*WHAT IS EXPECTED*
In the entries below, count each line holding the word "after". Answer with the total alone.

*MATERIAL PROVIDED*
Segment Open

(** The class/level pattern matches the lines of the shape
    [<text> Lv <text>], with the shortest first text. *)
Lemma class_level_re_Some line g1 g2 :
  class_level_re line = Some (g1, g2) →
  class_level_shape line g1 g2
  ∧ ∀ g1' g2', class_level_shape line g1' g2' → length g1 ≤ length g1'.
Proof.
  unfold class_level_re. intros (p & Hp & Hf & Hmin)%first_match_lazy.
  destruct (lv_tail (drop p line)) as [g|] eqn:Htail; [|done].
  simpl in Hf. injection Hf as <- <-.
  apply lv_tail_sound in Htail
    as (ws1 & a & b & ws2 & tail & Hd & ? & ? & ? & ? & ? & ? & ? & ? & ?).
  pose proof (run_le_length dot line).
  assert (length (take p line) = p) as Hlen by (rewrite length_take; lia).
  split.
  - exists ws1, a, b, ws2, tail. split_and!; try done.
    + by rewrite <- Hd, take_drop.
    + apply take_nonempty. lia.
    + apply run_take. lia.
  - intros g1' g2' (ws1' & a' & b' & ws2' & tail' & -> & Hne & ? & ? & ? & ? & ? & ? & ? & ? & ? & ?).
    rewrite Hlen. destruct (Nat.le_gt_cases p (length g1')) as [|Hlt]; [done|].
    exfalso. assert (1 ≤ length g1') by (destruct g1'; simpl; [done | lia]).
    specialize (Hmin (length g1') ltac:(lia)).
    rewrite drop_app_length in Hmin.
    destruct (lv_tail_complete ws1' a' b' ws2' g2' tail') as [g' Hg']; try done.
    rewrite Hg' in Hmin. done.
Qed.

Lemma class_level_re_None line :
  class_level_re line = None → ∀ g1 g2, ¬ class_level_shape line g1 g2.
Proof.
  unfold class_level_re. rewrite first_match_None.
  intros Hnone g1 g2 (ws1 & a & b & ws2 & tail & -> & Hne & ? & ? & ? & ? & ? & ? & ? & ? & ? & ?).
  specialize (Hnone (length g1)). rewrite drop_app_length in Hnone.
  destruct (lv_tail_complete ws1 a b ws2 g2 tail) as [g' Hg']; try done.
  rewrite Hg' in Hnone. simpl in Hnone.
  discriminate Hnone. apply elem_of_lazy.
  split; [destruct g1; simpl; [done | lia] | by apply run_ge].
Qed.

(** *** The "Main Character" marker *)

Lemma startswith_spec pat s : startswith pat s = true ↔ ∃ t, s = pat ++ t.
Proof.
  revert s. induction pat as [|a pat IH]; intros s; simpl.
  - split; [eauto | done].
  - destruct s as [|b s].
    + split; [done | intros [t Ht]; done].
    + rewrite andb_true_iff, N.eqb_eq, IH. split.
      * intros [-> [t ->]]. eauto.
      * intros [t [= -> ->]]. eauto.
Qed.

Lemma contains_spec pat s :
  contains pat s = true ↔ ∃ pre post, s = pre ++ pat ++ post.
Proof.
  induction s as [|c s IH]; simpl.
  - rewrite orb_false_r, startswith_spec. split.
    + intros [t Ht]. by exists [], t.
    + intros (pre & post & H). destruct pre; [by exists post|done].
  - rewrite orb_true_iff, startswith_spec, IH. split.
    + intros [[t Ht] | (pre & post & ->)]; [by exists [], t | by exists (c :: pre), post].
    + intros ([|d pre] & post & H); [left; by exists post|].
      injection H as -> ->. right. eauto.
Qed.

Lemma remove_from_skip pat x s :
  remove_from pat (length x) (x ++ s) = remove_from pat 0 s.
Proof. induction x as [|c x IH]; simpl; [by destruct s | done]. Qed.

(** Without the marker, nothing is removed. *)
Lemma remove_all_absent pat s : contains pat s = false → remove_all pat s = s.
Proof.
  unfold remove_all. induction s as [|c s IH]; [done|].
  cbn [contains remove_from]. intros [H1 H2]%orb_false_iff.
  rewrite H1. by rewrite IH.
Qed.

(** The first occurrence of the marker is cut out, and the removal goes on
    after it. *)
Lemma remove_all_first pat pre post :
  pat ≠ [] →
  (∀ k, k < length pre → startswith pat (drop k (pre ++ pat ++ post)) = false) →
  remove_all pat (pre ++ pat ++ post) = pre ++ remove_all pat post.
Proof.
  unfold remove_all. intros Hpat. induction pre as [|c pre IH]; intros Hfirst.
  - destruct pat as [|a pat]; [done|]. simpl.
    rewrite N.eqb_refl. simpl.
    assert (startswith pat (pat ++ post) = true) as -> by (apply startswith_spec; eauto).
    rewrite Nat.sub_0_r. apply remove_from_skip.
  - pose proof (Hfirst 0 ltac:(simpl; lia)) as H0.
    cbn [drop app] in H0. cbn [app remove_from]. rewrite H0.
    f_equal. apply IH. intros k Hk. apply (Hfirst (S k)). simpl. lia.
Qed.

(** C5: the character sub-parse ends on every list of collected lines and
    reads them in pairs, a name line and the class/level line after it. A
    pair gives no entry exactly when the name, stripped of the marker and
    normalized, is empty; otherwise it gives one entry with that name, whose
    is-main flag tells whether the name line contains the marker; when the
    class/level line has the shape [<text> Lv <text>] in any case, class and
    level are the two normalized captures, and otherwise (or without such a
    line) both are empty. The marker is removed at its first occurrence and
    on. The lines "Jane Main Character", "Warrior Lv 60" give the single
    entry Jane, Warrior, 60, main. *)
Theorem C5_characters_are_read_in_pairs (created_raw : list pystr) :
  characters_loop (length created_raw) created_raw 0 [] = Ok (characters_of created_raw)
  ∧ (∀ name_line cls_line more,
       characters_of (name_line :: cls_line :: more)
       = character_of name_line (Some cls_line) ++ characters_of more)
  ∧ (∀ name_line, characters_of [name_line] = character_of name_line None)
  ∧ (∀ name_line cls,
       let name := _clean (remove_all MAIN_CHARACTER name_line) in
       (name = [] → character_of name_line cls = [])
       ∧ (name ≠ [] →
          ∃ c, character_of name_line cls = [c]
               ∧ c_name c = name
               ∧ (c_is_main c = true ↔
                  ∃ pre post, name_line = pre ++ MAIN_CHARACTER ++ post)
               ∧ (∀ line, cls = Some line →
                    (∃ g1 g2, class_level_shape line g1 g2) →
                    ∃ g1 g2, class_level_shape line g1 g2
                             ∧ c_class c = _clean g1 ∧ c_level c = _clean g2)
               ∧ ((cls = None ∨
                   ∃ line, cls = Some line ∧ ∀ g1 g2, ¬ class_level_shape line g1 g2) →
                  c_class c = [] ∧ c_level c = [])))
  ∧ (∀ line, contains MAIN_CHARACTER line = false →
             remove_all MAIN_CHARACTER line = line)
  ∧ (∀ pre post,
       (∀ k, k < length pre →
             startswith MAIN_CHARACTER (drop k (pre ++ MAIN_CHARACTER ++ post)) = false) →
       remove_all MAIN_CHARACTER (pre ++ MAIN_CHARACTER ++ post)
       = pre ++ remove_all MAIN_CHARACTER post)
  ∧ characters_of [str "Jane Main Character"; str "Warrior Lv 60"]
    = [ {| c_name := str "Jane"; c_class := str "Warrior"; c_level := str "60";
           c_is_main := true |} ].
Proof.
  split_and!.
  - apply characters_loop_total.
  - done.
  - done.
  - intros name_line cls name. subst name. unfold character_of.
    destruct (_clean (remove_all MAIN_CHARACTER name_line)) as [|n0 name] eqn:Hname.
    { split; [done|]. intros H. done. }
    split; [done|]. intros _. simpl. eexists. split; [done|]. simpl.
    split_and!.
    + done.
    + apply contains_spec.
    + intros line -> (g1 & g2 & Hshape). simpl.
      destruct (class_level_re line) as [[h1 h2]|] eqn:Hre.
      * exists h1, h2. split; [|done]. by apply class_level_re_Some.
      * exfalso. by eapply class_level_re_None.
    + intros [-> | (line & -> & Hno)]; simpl; [done|].
      destruct (class_level_re line) as [[h1 h2]|] eqn:Hre; [|done].
      exfalso. apply (Hno h1 h2). by apply class_level_re_Some.
  - apply remove_all_absent.
  - intros pre post. by apply remove_all_first.
  - vm_compute. reflexivity.
Qed.

(** C4 (counterexample): the line "Guild:   Foo" does not parse to
    {"Guild": "Foo"}. The pattern leaves the colon in the label, giving
    {"Guild:": "Foo"}; and as an item of the page the line is normalized to
    "Guild: Foo" before the pattern sees it, where no separator is left, so
    [parse_profile] stores {"Guild: Foo": ""}. *)
Lemma C4_counterexample :
  community_of [str "Guild:   Foo"] = {[ str "Guild:" := str "Foo" ]}
  ∧ community_of [str "Guild:   Foo"] ≠ {[ str "Guild" := str "Foo" ]}
  ∧ ∃ r, parse_profile (rendered [] (fun _ => Some [str "Guild:   Foo"]))
                       (str "https://example.test/p") = Ok r
         ∧ community r = {[ str "Guild: Foo" := [] ]}
         ∧ community r ≠ {[ str "Guild" := str "Foo" ]}.
Proof.
  split_and!.
  - vm_compute. reflexivity.
  - intros H. apply (f_equal (fun m => m !! str "Guild")) in H.
    vm_compute in H. discriminate H.
  - rewrite parse_profile_rendered. eexists. split; [done|]. simpl. split.
    + vm_compute. reflexivity.
    + intros H. apply (f_equal (fun m => m !! str "Guild")) in H.
      vm_compute in H. discriminate H.
Qed.
(* ===== verification/Validate.v ===== *)
(** * Input validation: core/validate.c

    The five predicates every user-supplied identifier passes through. A C
    string argument that may be NULL is an [option cstr]. *)

From S2P Require Import Prelude.

(** ** Definitions *)

Fixpoint validate_alnum_loop (maxlen len : Z) (p : cstr) : bool :=
  match p with
  | [] => true
  | c :: p' =>
      if negb (isalnum c) && negb (ceqb c "_") then false
      else
        let len := len + 1 in
        if (0 <? maxlen) && (maxlen <? len) then false
        else validate_alnum_loop maxlen len p'
  end.

Definition validate_alnum (str : option cstr) (maxlen : Z) : bool :=
  match str with
  | None | Some [] => false
  | Some s => validate_alnum_loop maxlen 0 s
  end.

(** The loop returns the length reached, or None on the early [return false]. *)
Fixpoint validate_digits_loop (maxlen len : Z) (p : cstr) : option Z :=
  match p with
  | [] => Some len
  | c :: p' =>
      if (scode c <? scode "0") || (scode "9" <? scode c) then None
      else
        let len := len + 1 in
        if (0 <? maxlen) && (maxlen <? len) then None
        else validate_digits_loop maxlen len p'
  end.

Definition validate_digits (str : option cstr) (minlen maxlen : Z) : bool :=
  match str with
  | None | Some [] => false
  | Some s =>
      match validate_digits_loop maxlen 0 s with
      | None => false
      | Some len => minlen <=? len
      end
  end.

Definition hostname_char (c : ascii) : bool :=
  isalnum c || ceqb c "." || ceqb c "-" || ceqb c ":".

Definition validate_hostname (str : option cstr) : bool :=
  match str with
  | None | Some [] => false
  | Some s => forallb hostname_char s
  end.

Definition digit_char (c : ascii) : bool :=
  negb ((scode c <? scode "0") || (scode "9" <? scode c)).

(** The result carries [*out]: None is [false]. *)
Definition validate_port (str : option cstr) : option Z :=
  match str with
  | None | Some [] => None
  | Some s =>
      if negb (forallb digit_char s) then None
      else
        let val := match strtoll s with Some (v, _) => v | None => 0 end in
        if (val <? 1) || (65535 <? val) then None
        else Some (wrap 16 val)
  end.

(** [*p <= 0x20] compares a plain, signed [char]. *)
Definition channel_char (c : ascii) : bool :=
  negb ((scode c <=? 32) || (scode c =? 7) || ceqb c ",").

Definition validate_irc_channel (str : option cstr) : bool :=
  match str with
  | None | Some [] => false
  | Some s => forallb channel_char s
  end.

(** ** Lemmas *)

Lemma digit_char_isdigit c : digit_char c = isdigit c.
Proof.
  apply eqb_prop. by_chars (fun c => Bool.eqb (digit_char c) (isdigit c)) c.
Qed.

Lemma digit_loop_isdigit c :
  (scode c <? scode "0") || (scode "9" <? scode c) = negb (isdigit c).
Proof. rewrite <- digit_char_isdigit. unfold digit_char. by rewrite negb_involutive. Qed.

Lemma forallb_Forall_true {A} (P : A -> bool) (l : list A) :
  forallb P l = true <-> Forall (fun x => P x = true) l.
Proof. etrans; [apply forallb_forall|]. symmetry. apply List.Forall_forall. Qed.

Lemma forallb_digit_char s : forallb isdigit s = forallb digit_char s.
Proof. induction s as [|c s IH]; simpl; [done|]. by rewrite digit_char_isdigit, IH. Qed.

(** Words: what an identifier is made of. *)
Definition word_char (c : ascii) : bool := isalnum c || ceqb c "_".

Lemma validate_alnum_loop_spec maxlen s len :
  0 <= len -> 0 <= maxlen ->
  validate_alnum_loop maxlen len s = true <->
  Forall (fun c => word_char c = true) s /\
  (maxlen = 0 \/ s = [] \/ len + Z.of_nat (length s) <= maxlen).
Proof.
  intros Hlen Hmax. revert len Hlen. induction s as [|c s IH]; intros len Hlen; simpl.
  - split; [intros _; split; [constructor|auto]|done].
  - unfold word_char in *. rewrite <- negb_orb, Forall_cons_iff.
    destruct (isalnum c || ceqb c "_") eqn:Ec; simpl; [|split; [done|by intros [[? _] _]]].
    destruct ((0 <? maxlen) && (maxlen <? len + 1)) eqn:E.
    + breflect. split; [done|]. intros [_ [Hx|[Hx|Hx]]]; lia || done.
    + rewrite IH by lia.
      assert (maxlen = 0 \/ len + 1 <= maxlen) by (apply andb_false_iff in E; lia).
      split; intros [H1 H2]; split_and!; auto.
      * destruct H2 as [H2|[->|H2]]; simpl; lia.
      * by destruct H1.
      * destruct H2 as [H2|[H2|H2]]; [auto|done|]. right. right. lia.
Qed.

Lemma validate_digits_loop_spec maxlen s len n :
  0 <= len -> 0 <= maxlen ->
  validate_digits_loop maxlen len s = Some n <->
  Forall (fun c => isdigit c = true) s /\ n = len + Z.of_nat (length s) /\
  (maxlen = 0 \/ s = [] \/ n <= maxlen).
Proof.
  intros Hlen Hmax. revert len Hlen. induction s as [|c s IH]; intros len Hlen; cbn [validate_digits_loop].
  - simpl. split; [intros [= ->]; split_and!; [constructor|lia|auto]|].
    intros (_ & -> & _). f_equal. lia.
  - rewrite digit_loop_isdigit, Forall_cons_iff, length_cons, Nat2Z.inj_succ.
    destruct (isdigit c) eqn:Ec; cbn [negb].
    2:{ split; [done|by intros [[? _] _]]. }
    destruct ((0 <? maxlen) && (maxlen <? len + 1)) eqn:E.
    + breflect. split; [done|]. intros (_ & -> & [Hx|[Hx|Hx]]); lia || done.
    + rewrite IH by lia.
      assert (maxlen = 0 \/ len + 1 <= maxlen) by (apply andb_false_iff in E; lia).
      split; intros (H1 & -> & H2); split_and!; auto; try lia.
      * destruct H2 as [H2|[->|H2]]; simpl; lia.
      * by destruct H1.
      * destruct H2 as [H2|[H2|H2]]; [auto|done|]. auto.
Qed.

(** On a string of digits [strtol] consumes everything and saturates. *)
Lemma strtoll_digits s :
  s <> [] -> Forall (fun c => isdigit c = true) s ->
  strtoll s = Some (Z.min INT64_MAX (digits_val s), []).
Proof.
  intros Hne Hd.
  assert (Hnn : 0 <= digits_val s) by (apply digits_val_nonneg_acc; [done|lia]).
  destruct s as [|c s]; [done|]. inversion Hd as [|? ? Hc _]; subst.
  assert (H : implb (isdigit c) (negb (isspace c) && negb (ceqb c "-") && negb (ceqb c "+")) = true)
    by by_chars (fun c => implb (isdigit c)
         (negb (isspace c) && negb (ceqb c "-") && negb (ceqb c "+"))) c.
  rewrite Hc in H. cbn [implb] in H. breflect.
  destruct (span_app_stop isdigit (c :: s) [] Hd I) as [S1 S2].
  rewrite app_nil_r in S1, S2.
  unfold strtoll, strto_core. rewrite skip_while_stop by done.
  rewrite H1, H0, S1, S2. do 2 f_equal. unfold INT64_MAX, INT64_MIN. lia.
Qed.

(** ** Properties *)

(** an identifier is accepted exactly when it is a non-empty run of letters,
    digits and underscores no longer than the bound (0 is no bound). *)
Theorem validate_alnum_correct (s : cstr) (maxlen : Z) (Hm : 0 <= maxlen) :
  validate_alnum (Some s) maxlen = true <->
  s <> [] /\ Forall (fun c => word_char c = true) s /\
  (maxlen = 0 \/ Z.of_nat (length s) <= maxlen).
Proof.
  destruct s as [|c s]; [split; [done|by intros [? _]]|].
  unfold validate_alnum. rewrite validate_alnum_loop_spec by lia.
  split; [intros [H1 [H2|[H2|H2]]]|intros (_ & H1 & [H2|H2])]; split_and!; auto; done.
Qed.

Lemma validate_alnum_correct_witness :
  validate_alnum (Some (lit "max_mfa2")) 8 = true.
Proof.
  apply (validate_alnum_correct (lit "max_mfa2") 8).
  - lia.
  - split_and!; [done|repeat constructor|right; vm_compute; discriminate].
Defined.

(** [validate_port] accepts exactly the non-empty digit strings whose value
    is 1..65535, however many digits they have ([strtol] saturates rather than
    wrapping), and hands back that value. *)
Theorem validate_port_correct (s : cstr) (port : Z) :
  validate_port (Some s) = Some port <->
  s <> [] /\ Forall (fun c => isdigit c = true) s /\
  digits_val s = port /\ 1 <= port <= 65535.
Proof.
  destruct s as [|c s]; [split; [done|by intros [? _]]|].
  unfold validate_port.
  replace (forallb digit_char (c :: s)) with (forallb isdigit (c :: s))
    by (apply forallb_digit_char).
  destruct (forallb isdigit (c :: s)) eqn:Ed; cbn [negb].
  2:{ split; [done|]. intros (_ & H & _). apply forallb_Forall_true in H. congruence. }
  apply forallb_Forall_true in Ed. rewrite strtoll_digits by done.
  set (v := digits_val (c :: s)). unfold INT64_MAX in *.
  destruct ((_ <? 1) || _) eqn:E.
  - split; [done|]. intros (_ & _ & -> & Hp). apply orb_true_iff in E as [?|?]; breflect; lia.
  - breflect. rewrite Z.min_r by lia. unfold wrap. rewrite Z.mod_small by lia.
    split; [intros [= <-]; split_and!; done || lia|by intros (_ & _ & -> & _)].
Qed.

(** a channel name holding any byte of 0x80 or above is refused, because
    the test compares a signed char; the header excludes only spaces, control
    characters and commas. *)
Theorem validate_irc_channel_high_byte (s : cstr) (c : ascii) :
  c ∈ s -> 128 <= code c -> validate_irc_channel (Some s) = false.
Proof.
  intros Hin Hc. destruct s as [|x s]; [done|]. unfold validate_irc_channel.
  destruct (forallb channel_char (x :: s)) eqn:E; [|done].
  rewrite forallb_forall in E. apply list_elem_of_In in Hin.
  apply E in Hin. unfold channel_char, scode in Hin.
  rewrite (proj2 (Z.ltb_ge (code c) 128)) in Hin by lia.
  pose proof (code_range c). breflect. lia.
Qed.

(** "caf\u00e9" in UTF-8. *)
Lemma validate_irc_channel_high_byte_witness :
  validate_irc_channel (Some (lit "caf" ++ [chr 195; chr 169])) = false.
Proof.
  apply (validate_irc_channel_high_byte _ (chr 195)).
  - apply list_elem_of_In. vm_compute. tauto.
  - vm_compute. discriminate.
Defined.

Segment Closed

*TASK RESPONSE*
2